What you should do – The lines below that include "Hout" are to be found and copied.

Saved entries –

┌──

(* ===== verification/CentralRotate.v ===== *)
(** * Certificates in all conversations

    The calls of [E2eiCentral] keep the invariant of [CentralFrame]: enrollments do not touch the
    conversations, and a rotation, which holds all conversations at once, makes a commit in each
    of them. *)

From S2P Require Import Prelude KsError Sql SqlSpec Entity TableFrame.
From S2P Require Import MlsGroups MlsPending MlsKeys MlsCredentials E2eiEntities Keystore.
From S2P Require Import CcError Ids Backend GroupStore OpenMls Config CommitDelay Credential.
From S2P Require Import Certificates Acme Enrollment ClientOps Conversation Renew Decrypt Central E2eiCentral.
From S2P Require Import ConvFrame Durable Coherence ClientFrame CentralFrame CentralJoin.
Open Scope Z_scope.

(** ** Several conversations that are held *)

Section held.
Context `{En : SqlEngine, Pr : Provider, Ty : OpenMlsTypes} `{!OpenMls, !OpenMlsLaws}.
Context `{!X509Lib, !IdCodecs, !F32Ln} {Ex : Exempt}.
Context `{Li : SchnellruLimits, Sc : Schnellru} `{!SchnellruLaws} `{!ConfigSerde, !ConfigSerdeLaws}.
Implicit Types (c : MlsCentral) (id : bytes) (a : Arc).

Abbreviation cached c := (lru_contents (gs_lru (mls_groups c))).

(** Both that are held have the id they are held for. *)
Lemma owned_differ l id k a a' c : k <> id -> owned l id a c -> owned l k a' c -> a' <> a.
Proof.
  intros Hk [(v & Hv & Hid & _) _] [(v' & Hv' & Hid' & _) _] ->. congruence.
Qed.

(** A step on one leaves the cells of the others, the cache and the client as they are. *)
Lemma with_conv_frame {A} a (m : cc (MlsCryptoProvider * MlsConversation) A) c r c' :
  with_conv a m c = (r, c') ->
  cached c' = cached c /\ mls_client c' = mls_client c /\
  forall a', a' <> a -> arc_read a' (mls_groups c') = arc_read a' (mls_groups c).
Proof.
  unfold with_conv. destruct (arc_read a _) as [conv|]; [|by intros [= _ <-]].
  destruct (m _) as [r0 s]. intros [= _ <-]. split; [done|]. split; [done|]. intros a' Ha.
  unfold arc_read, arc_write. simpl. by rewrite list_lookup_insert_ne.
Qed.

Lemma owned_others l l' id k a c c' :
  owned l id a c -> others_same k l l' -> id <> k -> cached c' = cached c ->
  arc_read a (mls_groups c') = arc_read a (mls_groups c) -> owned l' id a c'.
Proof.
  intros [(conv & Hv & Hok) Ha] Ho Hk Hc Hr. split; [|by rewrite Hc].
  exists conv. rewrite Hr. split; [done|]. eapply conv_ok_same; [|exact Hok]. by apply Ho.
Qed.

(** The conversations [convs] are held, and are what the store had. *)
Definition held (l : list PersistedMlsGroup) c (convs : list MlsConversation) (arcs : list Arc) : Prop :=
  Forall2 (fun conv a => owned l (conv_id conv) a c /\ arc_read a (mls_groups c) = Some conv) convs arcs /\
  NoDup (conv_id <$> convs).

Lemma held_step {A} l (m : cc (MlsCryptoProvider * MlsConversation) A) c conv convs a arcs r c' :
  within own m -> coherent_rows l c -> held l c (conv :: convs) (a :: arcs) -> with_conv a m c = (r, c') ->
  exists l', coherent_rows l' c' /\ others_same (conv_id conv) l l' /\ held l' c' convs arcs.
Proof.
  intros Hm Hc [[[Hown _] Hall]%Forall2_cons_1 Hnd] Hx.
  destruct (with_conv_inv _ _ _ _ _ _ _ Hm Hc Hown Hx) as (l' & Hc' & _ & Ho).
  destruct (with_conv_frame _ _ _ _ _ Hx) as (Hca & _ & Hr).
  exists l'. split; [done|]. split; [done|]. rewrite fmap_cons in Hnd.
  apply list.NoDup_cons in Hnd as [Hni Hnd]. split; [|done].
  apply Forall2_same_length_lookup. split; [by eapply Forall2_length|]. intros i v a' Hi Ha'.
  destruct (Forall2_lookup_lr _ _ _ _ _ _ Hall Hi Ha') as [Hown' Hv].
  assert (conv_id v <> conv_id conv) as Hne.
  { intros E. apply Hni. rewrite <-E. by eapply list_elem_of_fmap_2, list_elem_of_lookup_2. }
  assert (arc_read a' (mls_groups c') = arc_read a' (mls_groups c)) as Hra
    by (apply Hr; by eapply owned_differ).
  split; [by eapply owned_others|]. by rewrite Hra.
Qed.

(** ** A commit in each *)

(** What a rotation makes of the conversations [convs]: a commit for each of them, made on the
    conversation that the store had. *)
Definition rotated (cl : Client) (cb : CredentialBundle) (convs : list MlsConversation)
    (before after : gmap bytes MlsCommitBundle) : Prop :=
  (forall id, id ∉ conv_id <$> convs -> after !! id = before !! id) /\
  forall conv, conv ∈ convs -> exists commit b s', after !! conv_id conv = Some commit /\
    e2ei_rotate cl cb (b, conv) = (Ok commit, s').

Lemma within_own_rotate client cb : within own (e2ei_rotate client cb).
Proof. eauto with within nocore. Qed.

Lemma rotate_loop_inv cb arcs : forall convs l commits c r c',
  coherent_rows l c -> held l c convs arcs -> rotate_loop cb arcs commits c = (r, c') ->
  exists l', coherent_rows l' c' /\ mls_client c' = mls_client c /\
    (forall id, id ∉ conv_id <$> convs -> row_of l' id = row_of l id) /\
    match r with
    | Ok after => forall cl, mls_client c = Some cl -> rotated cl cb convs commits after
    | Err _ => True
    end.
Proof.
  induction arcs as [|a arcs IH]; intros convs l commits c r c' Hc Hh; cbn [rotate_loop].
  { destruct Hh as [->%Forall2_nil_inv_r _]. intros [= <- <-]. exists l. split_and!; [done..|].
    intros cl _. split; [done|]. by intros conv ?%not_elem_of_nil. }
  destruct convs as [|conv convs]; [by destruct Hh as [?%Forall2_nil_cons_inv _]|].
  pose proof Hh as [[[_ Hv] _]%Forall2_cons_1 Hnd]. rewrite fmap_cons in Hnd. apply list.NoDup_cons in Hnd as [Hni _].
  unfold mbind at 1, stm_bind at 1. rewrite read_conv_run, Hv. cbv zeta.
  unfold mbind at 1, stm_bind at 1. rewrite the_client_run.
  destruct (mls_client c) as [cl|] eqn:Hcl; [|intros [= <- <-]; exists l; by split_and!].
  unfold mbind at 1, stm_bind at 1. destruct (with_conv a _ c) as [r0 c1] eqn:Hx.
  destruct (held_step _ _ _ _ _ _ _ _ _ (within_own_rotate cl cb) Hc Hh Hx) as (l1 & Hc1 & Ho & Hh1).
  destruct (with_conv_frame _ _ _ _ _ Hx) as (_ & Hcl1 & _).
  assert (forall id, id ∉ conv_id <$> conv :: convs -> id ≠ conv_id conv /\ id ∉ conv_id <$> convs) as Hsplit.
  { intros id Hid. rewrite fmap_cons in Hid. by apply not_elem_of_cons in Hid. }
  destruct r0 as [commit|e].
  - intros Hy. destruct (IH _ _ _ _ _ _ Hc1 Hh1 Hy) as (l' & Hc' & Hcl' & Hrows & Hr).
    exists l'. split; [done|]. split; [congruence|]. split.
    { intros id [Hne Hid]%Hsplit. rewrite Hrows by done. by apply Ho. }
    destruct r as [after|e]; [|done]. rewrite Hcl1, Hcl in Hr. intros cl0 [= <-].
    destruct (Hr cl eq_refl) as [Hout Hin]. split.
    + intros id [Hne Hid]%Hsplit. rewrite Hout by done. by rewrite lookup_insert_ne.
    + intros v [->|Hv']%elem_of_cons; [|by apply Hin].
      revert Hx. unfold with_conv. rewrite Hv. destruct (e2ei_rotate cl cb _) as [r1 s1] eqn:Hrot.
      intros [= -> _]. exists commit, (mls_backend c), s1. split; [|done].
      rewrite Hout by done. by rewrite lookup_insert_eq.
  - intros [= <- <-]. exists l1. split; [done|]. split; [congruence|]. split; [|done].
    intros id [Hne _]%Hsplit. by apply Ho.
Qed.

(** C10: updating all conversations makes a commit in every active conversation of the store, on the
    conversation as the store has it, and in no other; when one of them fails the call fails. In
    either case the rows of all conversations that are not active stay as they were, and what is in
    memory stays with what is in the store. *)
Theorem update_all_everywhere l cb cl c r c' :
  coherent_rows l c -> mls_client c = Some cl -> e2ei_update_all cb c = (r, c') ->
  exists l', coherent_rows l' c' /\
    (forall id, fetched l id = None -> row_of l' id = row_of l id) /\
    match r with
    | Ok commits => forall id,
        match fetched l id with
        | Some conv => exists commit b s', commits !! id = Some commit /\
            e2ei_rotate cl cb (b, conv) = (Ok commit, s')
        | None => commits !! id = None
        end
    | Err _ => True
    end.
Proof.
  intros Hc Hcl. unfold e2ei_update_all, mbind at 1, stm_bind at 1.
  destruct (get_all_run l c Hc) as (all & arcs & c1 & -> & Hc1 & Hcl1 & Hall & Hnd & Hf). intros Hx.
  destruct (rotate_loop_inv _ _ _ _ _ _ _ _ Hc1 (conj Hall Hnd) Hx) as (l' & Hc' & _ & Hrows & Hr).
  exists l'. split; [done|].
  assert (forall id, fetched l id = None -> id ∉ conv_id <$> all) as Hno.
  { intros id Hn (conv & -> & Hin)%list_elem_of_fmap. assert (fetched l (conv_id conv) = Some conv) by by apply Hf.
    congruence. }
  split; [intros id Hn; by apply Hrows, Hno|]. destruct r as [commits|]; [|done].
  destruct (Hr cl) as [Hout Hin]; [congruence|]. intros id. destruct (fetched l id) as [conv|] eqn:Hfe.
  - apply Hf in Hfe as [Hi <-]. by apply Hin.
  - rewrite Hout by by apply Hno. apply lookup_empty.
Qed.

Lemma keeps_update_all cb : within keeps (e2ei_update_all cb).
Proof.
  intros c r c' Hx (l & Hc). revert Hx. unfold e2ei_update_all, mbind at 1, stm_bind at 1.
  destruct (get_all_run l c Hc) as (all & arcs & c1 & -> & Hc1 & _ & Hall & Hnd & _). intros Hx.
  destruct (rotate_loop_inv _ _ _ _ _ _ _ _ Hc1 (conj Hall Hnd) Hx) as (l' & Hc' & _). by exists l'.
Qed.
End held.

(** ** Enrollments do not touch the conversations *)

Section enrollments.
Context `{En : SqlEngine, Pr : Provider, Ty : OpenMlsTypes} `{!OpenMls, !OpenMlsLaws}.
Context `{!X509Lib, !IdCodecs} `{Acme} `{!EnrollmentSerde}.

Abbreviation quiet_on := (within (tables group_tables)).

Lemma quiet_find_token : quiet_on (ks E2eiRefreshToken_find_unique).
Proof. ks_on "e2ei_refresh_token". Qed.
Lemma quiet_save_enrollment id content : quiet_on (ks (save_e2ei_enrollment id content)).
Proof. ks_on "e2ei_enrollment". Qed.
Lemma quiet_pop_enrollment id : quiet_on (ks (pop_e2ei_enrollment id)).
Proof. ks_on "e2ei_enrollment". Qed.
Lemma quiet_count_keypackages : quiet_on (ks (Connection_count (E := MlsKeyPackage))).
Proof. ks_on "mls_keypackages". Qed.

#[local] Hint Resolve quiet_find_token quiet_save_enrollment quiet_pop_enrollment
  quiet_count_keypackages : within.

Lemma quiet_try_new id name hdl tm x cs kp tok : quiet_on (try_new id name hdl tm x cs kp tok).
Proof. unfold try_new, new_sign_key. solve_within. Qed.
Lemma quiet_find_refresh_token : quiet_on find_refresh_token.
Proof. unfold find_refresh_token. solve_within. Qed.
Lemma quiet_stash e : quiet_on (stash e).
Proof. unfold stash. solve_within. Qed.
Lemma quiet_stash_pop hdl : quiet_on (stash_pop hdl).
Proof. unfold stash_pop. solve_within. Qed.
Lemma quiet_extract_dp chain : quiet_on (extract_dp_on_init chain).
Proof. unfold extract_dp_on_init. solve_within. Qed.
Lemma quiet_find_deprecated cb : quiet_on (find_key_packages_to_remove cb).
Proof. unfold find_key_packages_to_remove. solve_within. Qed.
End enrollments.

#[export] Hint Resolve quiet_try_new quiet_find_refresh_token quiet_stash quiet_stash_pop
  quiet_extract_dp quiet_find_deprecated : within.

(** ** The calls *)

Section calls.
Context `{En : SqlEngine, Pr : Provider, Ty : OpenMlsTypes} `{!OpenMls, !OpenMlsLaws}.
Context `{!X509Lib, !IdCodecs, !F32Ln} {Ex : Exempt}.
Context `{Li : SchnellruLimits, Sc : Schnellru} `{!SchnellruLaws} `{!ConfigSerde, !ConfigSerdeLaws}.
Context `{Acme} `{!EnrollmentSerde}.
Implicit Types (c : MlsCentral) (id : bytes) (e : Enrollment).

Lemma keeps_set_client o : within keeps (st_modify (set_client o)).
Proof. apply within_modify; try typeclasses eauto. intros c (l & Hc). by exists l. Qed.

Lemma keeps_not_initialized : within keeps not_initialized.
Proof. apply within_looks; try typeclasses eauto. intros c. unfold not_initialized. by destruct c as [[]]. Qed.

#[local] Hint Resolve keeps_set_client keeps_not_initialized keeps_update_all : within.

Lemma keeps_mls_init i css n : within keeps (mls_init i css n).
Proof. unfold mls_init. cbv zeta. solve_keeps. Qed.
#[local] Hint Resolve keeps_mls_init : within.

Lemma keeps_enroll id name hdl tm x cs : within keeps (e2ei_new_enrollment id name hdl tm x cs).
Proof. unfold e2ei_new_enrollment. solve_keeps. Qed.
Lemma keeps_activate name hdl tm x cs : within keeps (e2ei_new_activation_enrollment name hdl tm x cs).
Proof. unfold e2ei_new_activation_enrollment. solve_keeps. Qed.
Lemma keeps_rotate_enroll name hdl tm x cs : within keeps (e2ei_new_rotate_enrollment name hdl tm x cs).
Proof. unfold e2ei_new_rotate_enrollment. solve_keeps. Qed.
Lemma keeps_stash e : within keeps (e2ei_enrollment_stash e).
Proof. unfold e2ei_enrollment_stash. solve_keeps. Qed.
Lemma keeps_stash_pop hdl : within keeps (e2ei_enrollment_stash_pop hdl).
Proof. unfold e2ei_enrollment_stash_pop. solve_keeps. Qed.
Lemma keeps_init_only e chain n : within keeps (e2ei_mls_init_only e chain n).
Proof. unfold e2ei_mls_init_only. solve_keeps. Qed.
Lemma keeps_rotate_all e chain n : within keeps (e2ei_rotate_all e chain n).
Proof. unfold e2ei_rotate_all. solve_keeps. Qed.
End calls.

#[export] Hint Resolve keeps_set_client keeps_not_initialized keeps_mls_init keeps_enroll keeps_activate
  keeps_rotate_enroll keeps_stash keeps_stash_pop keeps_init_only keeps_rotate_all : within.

└──

Exercise output –
    destruct (Hr cl eq_refl) as [Hout Hin]. split.
    + intros id [Hne Hid]%Hsplit. rewrite Hout by done. by rewrite lookup_insert_ne.
      rewrite Hout by done. by rewrite lookup_insert_eq.
  destruct (Hr cl) as [Hout Hin]; [congruence|]. intros id. destruct (fetched l id) as [conv|] eqn:Hfe.
  - rewrite Hout by by apply Hno. apply lookup_empty.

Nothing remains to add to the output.